Closed Adasunnylily closed 11 months ago
In the paper, we mentioned we used dot product instead of cosine similarity. We found using normalized features will hurt the final performance (including the linear probe performance). The cosine similarity scores tend to be very close (most are between 0 and 0.4) which are not discriminative enough to help the classification. In terms of alignment and interpretablity, we found dot product can still capture the semantics between the image and text very well.
Got it. Thank you for your response. I also wanted to ask if there are specific methods to measure the ability to capture semantics between images and text, or if the approach involves using classification accuracy or traditional CBM methods to identify important concepts?
If you have some ground truth data, i.e., some image-concept pairs, you can measure the performance of the alignment using retrieval metrics.
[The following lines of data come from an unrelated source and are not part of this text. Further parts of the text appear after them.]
(** ** Maximum, minimum and spread *)

Lemma rmax_cases (a y : R) : (rmax a y = a ∨ rmax a y = y) ∧ rle a (rmax a y) ∧ rle y (rmax a y).
Proof.
  unfold rmax, rle. destruct (rleb a y) eqn:E.
  - split; [auto|]. split; [exact E|apply rle_refl].
  - split; [auto|]. split; [apply rle_refl|].
    destruct (rleb_total a y) as [E'|E']; [congruence|exact E'].
Qed.

Lemma rmin_cases (a y : R) : (rmin a y = a ∨ rmin a y = y) ∧ rle (rmin a y) a ∧ rle (rmin a y) y.
Proof.
  unfold rmin, rle. destruct (rleb a y) eqn:E.
  - split; [auto|]. split; [apply rle_refl|exact E].
  - split; [auto|]. split; [|apply rle_refl].
    destruct (rleb_total a y) as [E'|E']; [congruence|exact E'].
Qed.

Lemma foldl_rmax_spec (l : list R) (a : R) :
  (foldl rmax a l = a ∨ foldl rmax a l ∈ l)
  ∧ rle a (foldl rmax a l)
  ∧ ∀ x, x ∈ l → rle x (foldl rmax a l).
Proof.
  revert a. induction l as [|y l IH]; intros a; simpl.
  - split; [auto|]. split; [apply rle_refl|]. intros x Hx. by apply elem_of_nil in Hx.
  - destruct (IH (rmax a y)) as (Hin & Hle & Hall).
    destruct (rmax_cases a y) as (Hc & Ha & Hy).
    split; [|split].
    + destruct Hin as [E|Hin]; [|right; by constructor].
      rewrite E. destruct Hc as [->| ->]; [auto|right; constructor].
    + eapply rle_trans; eassumption.
    + intros x Hx. apply elem_of_cons in Hx as [->|Hx]; [|auto].
      eapply rle_trans; eassumption.
Qed.

Lemma foldl_rmin_spec (l : list R) (a : R) :
  (foldl rmin a l = a ∨ foldl rmin a l ∈ l)
  ∧ rle (foldl rmin a l) a
  ∧ ∀ x, x ∈ l → rle (foldl rmin a l) x.
Proof.
  revert a. induction l as [|y l IH]; intros a; simpl.
  - split; [auto|]. split; [apply rle_refl|]. intros x Hx. by apply elem_of_nil in Hx.
  - destruct (IH (rmin a y)) as (Hin & Hle & Hall).
    destruct (rmin_cases a y) as (Hc & Ha & Hy).
    split; [|split].
    + destruct Hin as [E|Hin]; [|right; by constructor].
      rewrite E. destruct Hc as [->| ->]; [auto|right; constructor].
    + eapply rle_trans; eassumption.
    + intros x Hx. apply elem_of_cons in Hx as [->|Hx]; [|auto].
      eapply rle_trans; eassumption.
Qed.
(** C1, amended.  The committed relation of a run is at every stop the
    replay of the transactions committed so far: a flush adds its whole
    batch to it or nothing.  A run that stops otherwise than on an error
    of the store (the process is stopped between two flushes, the
    decoder fails, the extractor panics) has nothing in flight, and a run
    that stops with nothing in flight leaves in the file that committed
    relation: the rows of the flushes committed, none of the next.  A
    run that stops with a flush in flight leaves a file whose content is
    undefined, for want of a journal.  Of a feature collection the
    records committed are, at every stop and whatever the store does,
    the first records of the file in their order.  A restart keeps
    nothing: [processGeoJSON] removes the database file first, and its
    result does not depend on the store it finds. *)
Theorem flushes_are_atomic formatFloat formatComposite timeUp fault :
  (forall fuel file s st,
      Pipeline.process_file formatFloat formatComposite timeUp fault fuel file = (s, st) ->
      table_of (committed (conn st)) = replay (flushed (conn st))
      /\ (s <> StoreError -> in_flight (conn st) = false)
      /\ (in_flight (conn st) = false ->
          left_on_disk (conn st) = Intact (committed (conn st)))
      /\ (in_flight (conn st) = true -> left_on_disk (conn st) = Undefined))
  /\ (forall before features after fuel,
        forallb plain_member before = true ->
        concat (flushed (conn (Pipeline.process_file formatFloat formatComposite
                                 timeUp fault fuel
                                 (lex (JObj (before ++ ("features", JArr features)
                                                    :: after)))).2))
        `prefix_of` records_of formatFloat formatComposite features)
  /\ (forall fuel file dbFile dbFile',
        Pipeline.processGeoJSON formatFloat formatComposite timeUp fault fuel
          (Some file) dbFile
        = Pipeline.processGeoJSON formatFloat formatComposite timeUp fault fuel
            (Some file) dbFile').
Proof.
  split; [|split].
  - intros fuel file s st Hrun.
    pose proof (process_file_ok formatFloat formatComposite timeUp fault fuel file)
      as (Hrep & _).
    rewrite Hrun in Hrep.
    split; [exact Hrep|]. split; [exact (process_file_flight _ _ _ _ _ _ _ _ Hrun)|].
    unfold left_on_disk.
    replace rollback_journal with false by (vm_compute; reflexivity).
    split; intros ->; reflexivity.
  - intros before features after fuel. apply process_file_prefix.
  - intros fuel file dbFile dbFile'. reflexivity.
Qed.
Lemma permute_loop_post nperm nr nc k s :
  post (for_M (Z.to_nat nr) 0 (permute_row nperm nr nc k)) s
    (λ _ s',
       s' = set_rY (rY s') s ∧ length (rY s') = length (rY s)
       ∧ ∀ i j, 0 ≤ i < nr → 0 ≤ j < nc →
           permuted_cell nperm nr k (mdata (m_E s)) (iperm s) (rY s') i j)
    (λ _ _, True).
Proof.
  eapply post_mono;
    [apply (post_for
              (λ n s',
                 s' = set_rY (rY s') s ∧ length (rY s') = length (rY s)
                 ∧ ∀ i j, 0 ≤ i < Z.of_nat n → 0 ≤ j < nc →
                     permuted_cell nperm nr k (mdata (m_E s)) (iperm s)
                       (rY s') i j)
              _ (λ _ _, True))
    | |done].
  - split; [by destruct s|]. split; [done|]. intros i j ?. lia.
  - intros n s1 Hn (Hs1 & Hlen1 & Hdone). rewrite Z.add_0_l.
    unfold permute_row, load. repeat mstep.
    repeat match goal with
           | H : int _ = Val _ |- _ => apply int_inv in H as [-> _]
           | H : rd _ _ = Val _ |- _ => apply rd_inv in H as [? ?]
           end.
    match goal with
    | Hge : 0 ≤ k + _, Hrd : iperm s1 !! _ = Some ?x |- _ =>
        rename x into ki; rename Hge into Hidx; rename Hrd into Hki
    end.
    assert (iperm s1 = iperm s) as Hip by (by rewrite Hs1).
    assert (m_E s1 = m_E s) as HE by (by rewrite Hs1).
    rewrite Hip in Hki.
    eapply post_mono;
      [apply (post_for
                (λ m s2,
                   s2 = set_rY (rY s2) s ∧ length (rY s2) = length (rY s)
                   ∧ (∀ i j, 0 ≤ i < Z.of_nat n → 0 ≤ j < nc →
                        permuted_cell nperm nr k (mdata (m_E s)) (iperm s)
                          (rY s2) i j)
                   ∧ ∀ j, 0 ≤ j < Z.of_nat m →
                       permuted_cell nperm nr k (mdata (m_E s)) (iperm s)
                         (rY s2) (Z.of_nat n) j)
                _ (λ _ _, True))
      | |done].
    + split; [done|]. split; [done|]. split; [done|]. intros j ?. lia.
    + intros m s2 Hm (Hs2 & Hlen2 & Hrows & Hrow). rewrite Z.add_0_l.
      assert (Z.of_nat n < nr) as Hnr by lia.
      eapply post_mono; [apply permute_cell_post| |done].
      intros [] s3 (v & Hsrc & Hv & Hdst & ->). cbn beta.
      assert (m_E s2 = m_E s) as HE2 by (by rewrite Hs2).
      rewrite HE2 in Hv. cbn [rY set_rY].
      split; [by rewrite Hs2 at 2|].
      split; [by rewrite length_insert|].
      split.
      * intros i j Hi Hj.
        destruct (Hrows i j Hi Hj) as (ki' & v' & ? & ? & ? & ? & Hcell).
        exists ki', v'. repeat (split; [done|]).
        rewrite list_lookup_insert_ne; [done|].
        assert (Z.of_nat n + nr * Z.of_nat m ≠ i + nr * j)
          by (destruct (decide (j ≤ Z.of_nat m)); nia).
        assert (0 ≤ i + nr * j) by nia. lia.
      * intros j Hj. destruct (decide (j = Z.of_nat m)) as [->|Hne].
        -- exists ki, v. repeat (split; [done|]).
           apply list_lookup_insert_eq. lia.
        -- destruct (Hrow j ltac:(lia))
             as (ki' & v' & ? & ? & ? & ? & Hcell).
           exists ki', v'. repeat (split; [done|]).
           rewrite list_lookup_insert_ne; [done|].
           assert (Z.of_nat n + nr * Z.of_nat m ≠ Z.of_nat n + nr * j)
             by nia.
           assert (0 ≤ Z.of_nat n + nr * j) by nia. lia.
    + intros [] s2 (Hs2 & Hlen2 & Hrows & Hrow). cbn beta.
      split; [done|]. split; [done|]. intros i j Hi Hj.
      destruct (decide (i = Z.of_nat n)) as [->|Hne].
      * apply Hrow. lia.
      * apply Hrows; lia.
  - intros [] s' (Hs' & Hlen & Hcells). cbn beta.
    split; [done|]. split; [done|]. intros i j Hi Hj.
    apply Hcells; lia.
Qed.

(** *** The partial model *)

Lemma partial_col_post nr zrk k i s Zq :
  0 ≤ i → m_QZ s = Some Zq →
  post (partial_col dqrsl nr (Some zrk) k RESID i) s
    (λ _ s',
       m_QZ s' = Some Zq
       ∧ ∃ buf,
           fill (rY s) (i * nr) nr
             (q_rsd (dqrsl (qr_qr Zq) nr nr zrk (qr_qraux Zq)
                       (column nr i (rY s)) RESID)) = Val buf
           ∧ rY s' = buf)
    (λ _ _, True).
Proof.
  intros Hi HQZ. unfold partial_col, load_block, store_block.
  repeat (mstep; try discriminate).
  cbn [m_QZ rY log_call set_rY set_qty] in *.
  repeat match goal with
         | H : int _ = Val _ |- _ => apply int_inv in H as [-> _]
         | H : block _ _ _ = Val _ |- _ =>
             apply block_inv in H as (_ & _ & _ & ->)
         end.
  rewrite HQZ in *.
  repeat match goal with
         | H : Val _ = Val _ |- _ => injection H as <-
         end.
  split; [done|]. eexists. split; [|done]. done.
Qed.

Lemma partial_loop_post nr nc zrk k s Zq :
  m_QZ s = Some Zq →
  post (for_M (Z.to_nat nc) 0 (partial_col dqrsl nr (Some zrk) k RESID)) s
    (λ _ s',
       ∀ j, 0 ≤ j < nc →
         column nr j (rY s')
         = filled nr (q_rsd (dqrsl (qr_qr Zq) nr nr zrk (qr_qraux Zq)
                               (column nr j (rY s)) RESID)))
    (λ _ _, True).
Proof.
  intros HQZ.
  eapply post_mono;
    [apply (post_for
              (λ n s',
                 m_QZ s' = Some Zq
                 ∧ ∀ j, 0 ≤ j →
                     column nr j (rY s')
                     = if decide (j < Z.of_nat n)
                       then filled nr
                              (q_rsd (dqrsl (qr_qr Zq) nr nr zrk (qr_qraux Zq)
                                        (column nr j (rY s)) RESID))
                       else column nr j (rY s))
              _ (λ _ _, True))
    | |done].
  - split; [done|]. intros j Hj. by rewrite decide_False by lia.
  - intros n s1 Hn [HQ1 Hcols]. rewrite Z.add_0_l.
    eapply post_mono; [apply partial_col_post; [lia|exact HQ1]| |done].
    intros [] s2 (HQ2 & buf & Hfill & ->). cbn beta. split; [done|].
    intros j Hj.
    rewrite (Hcols (Z.of_nat n)), decide_False in Hfill by lia.
    destruct (decide (j = Z.of_nat n)) as [->|Hne].
    + rewrite decide_True by lia.
      by eapply column_fill_at; [|exact Hfill]; lia.
    + rewrite (column_fill_other nr (Z.of_nat n) j _ _ _ ltac:(lia) Hj Hne
                 Hfill).
      rewrite Hcols by done.
      destruct (decide (j < Z.of_nat n)).
      * by rewrite decide_True by lia.
      * by rewrite decide_False by lia.
  - intros [] s' [_ Hcols] j Hj. cbn beta.
    rewrite Hcols by lia. by rewrite decide_True by lia.
Qed.

(** *** The design *)

Lemma design_col_post nr qrank k job i s :
  0 ≤ i → job = FIT ∨ job = FIT + RESID →
  post (design_col dqrsl nr qrank k job i) s
    (λ _ s',
       let r := dqrsl (qr_qr (m_QR s)) nr nr qrank (qr_qraux (m_QR s))
                  (column nr i (rY s)) job in
       rY s' = rY s ∧ m_QR s' = m_QR s
       ∧ (∃ buf, fill (fitted s) (i * nr) nr (q_xb r) = Val buf
                 ∧ fitted s' = buf)
       ∧ if decide (job = FIT) then resid s' = resid s
         else ∃ buf, fill (resid s) (i * nr) nr (q_rsd r) = Val buf
                     ∧ resid s' = buf)
    (λ _ _, True).
Proof.
  intros Hi [->| ->]; unfold design_col, load_block, store_block;
    repeat (mstep; try discriminate);
    cbn [m_QR rY fitted resid log_call set_fitted set_resid set_qty] in *;
    repeat match goal with
           | H : int _ = Val _ |- _ => apply int_inv in H as [-> _]
           | H : block _ _ _ = Val _ |- _ =>
               apply block_inv in H as (_ & _ & _ & ->)
           end;
    (split; [done|]); (split; [done|]); (split; [by eexists|]).
  - by rewrite decide_True.
  - rewrite decide_False by done. by eexists.
Qed.

Lemma design_loop_post nr nc qrank k job s :
  job = FIT ∨ job = FIT + RESID →
  post (for_M (Z.to_nat nc) 0 (design_col dqrsl nr qrank k job)) s
    (λ _ s',
       rY s' = rY s ∧ m_QR s' = m_QR s
       ∧ (job = FIT → resid s' = resid s)
       ∧ ∀ j, 0 ≤ j < nc →
           let r := dqrsl (qr_qr (m_QR s)) nr nr qrank (qr_qraux (m_QR s))
                      (column nr j (rY s)) job in
           column nr j (fitted s') = filled nr (q_xb r)
           ∧ (job ≠ FIT → column nr j (resid s') = filled nr (q_rsd r)))
    (λ _ _, True).
Proof.
  intros Hjob.
  eapply post_mono;
    [apply (post_for
              (λ n s',
                 rY s' = rY s ∧ m_QR s' = m_QR s
                 ∧ (job = FIT → resid s' = resid s)
                 ∧ ∀ j, 0 ≤ j < Z.of_nat n →
                     let r := dqrsl (qr_qr (m_QR s)) nr nr qrank
                                (qr_qraux (m_QR s)) (column nr j (rY s)) job in
                     column nr j (fitted s') = filled nr (q_xb r)
                     ∧ (job ≠ FIT →
                        column nr j (resid s') = filled nr (q_rsd r)))
              _ (λ _ _, True))
    | |done].
  - repeat (split; [done|]). intros j ?. lia.
  - intros n s1 Hn (HrY & HQR & Hres & Hcols). rewrite Z.add_0_l.
    eapply post_mono; [apply design_col_post; [lia|exact Hjob]| |done].
    intros [] s2 (HrY2 & HQR2 & (bf & Hfit & ->) & Hrs). cbn beta zeta.
    rewrite HrY, HQR in *.
    split; [by rewrite HrY2|]. split; [by rewrite HQR2|].
    split.
    { intros ->. rewrite decide_True in Hrs by done.
      rewrite Hrs. by apply Hres. }
    intros j Hj. destruct (decide (j = Z.of_nat n)) as [->|Hne].
    + split; [by eapply column_fill_at; [|exact Hfit]; lia|].
      intros Hne. rewrite decide_False in Hrs by done.
      destruct Hrs as (br & Hrs & ->).
      by eapply column_fill_at; [|exact Hrs]; lia.
    + destruct (Hcols j ltac:(lia)) as [Hf Hr]. split.
      * by rewrite (column_fill_other nr (Z.of_nat n) j _ _ _ ltac:(lia)
                      ltac:(lia) Hne Hfit).
      * intros Hjb. rewrite decide_False in Hrs by done.
        destruct Hrs as (br & Hrs & ->).
        rewrite (column_fill_other nr (Z.of_nat n) j _ _ _ ltac:(lia)
                   ltac:(lia) Hne Hrs).
        by apply Hr.
  - intros [] s' (HrY & HQR & Hres & Hcols). cbn beta.
    repeat (split; [done|]). intros j Hj. apply Hcols. lia.
Qed.

End Turn.

Lemma zero_based_lookup_lt (data : list Z) (n idx : nat) ki :
  (idx < n)%nat → zero_based n data !! idx = Some ki →
  data !! idx = Some (ki + 1).
Proof.
  unfold zero_based. intros Hlt H.
  destruct (decide (idx < length data)%nat) as [Hin|Hout].
  - rewrite lookup_app_l in H by (rewrite length_map, length_take; lia).
    rewrite list_lookup_fmap, lookup_take_lt in H by lia.
    destruct (data !! idx) as [p|]; [|done].
    injection H as <-. f_equal. lia.
  - apply lookup_lt_Some in H.
    rewrite length_app, length_map, length_take, length_drop in H. lia.
Qed.

Lemma design_qrkind_cases PARTIAL FIRST :
  design_qrkind PARTIAL FIRST = FIT
  ∨ design_qrkind PARTIAL FIRST = FIT + RESID.
Proof. unfold design_qrkind. case_decide; [by right|by left]. Qed.

Section Stages.

Variable fresh : string → nat → float.
Variable dgesdd : string → Z → Z → list float → Z → Z → Z → Z → dgesdd_out.
Variable dqrsl : list float → Z → Z → Z → list float → list float → Z
                 → dqrsl_out.
Variables (perms : Rmatrix Z) (E : Rmatrix float) (QR : QRobj)
  (QZ : option QRobj) (first isPartial : Z).

Local Abbreviation nperm := (mnrow perms).
Local Abbreviation nr := (mnrow E).
Local Abbreviation nc := (mncol E).

Local Abbreviation loop_frame := (loop_frame perms E QR QZ).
For example, given an image, compute the alignment scores with all candidate concepts, check whether the ground truth concepts of this image is within the top-k concepts.
I understand, thanks again!
hi, thanks for your great work! I am a little confusedd about the code. I noticed in the code that two parameters in the cfg use_img_norm and use_txt_norm are set as False which is unusual in normal CLIP process for classification. Is there any specific reason for not using norm on img and text features? Shouldn't using the norm process a better way for image-concept alignment and better interpretable ability based on CLIP? THANKS a lot!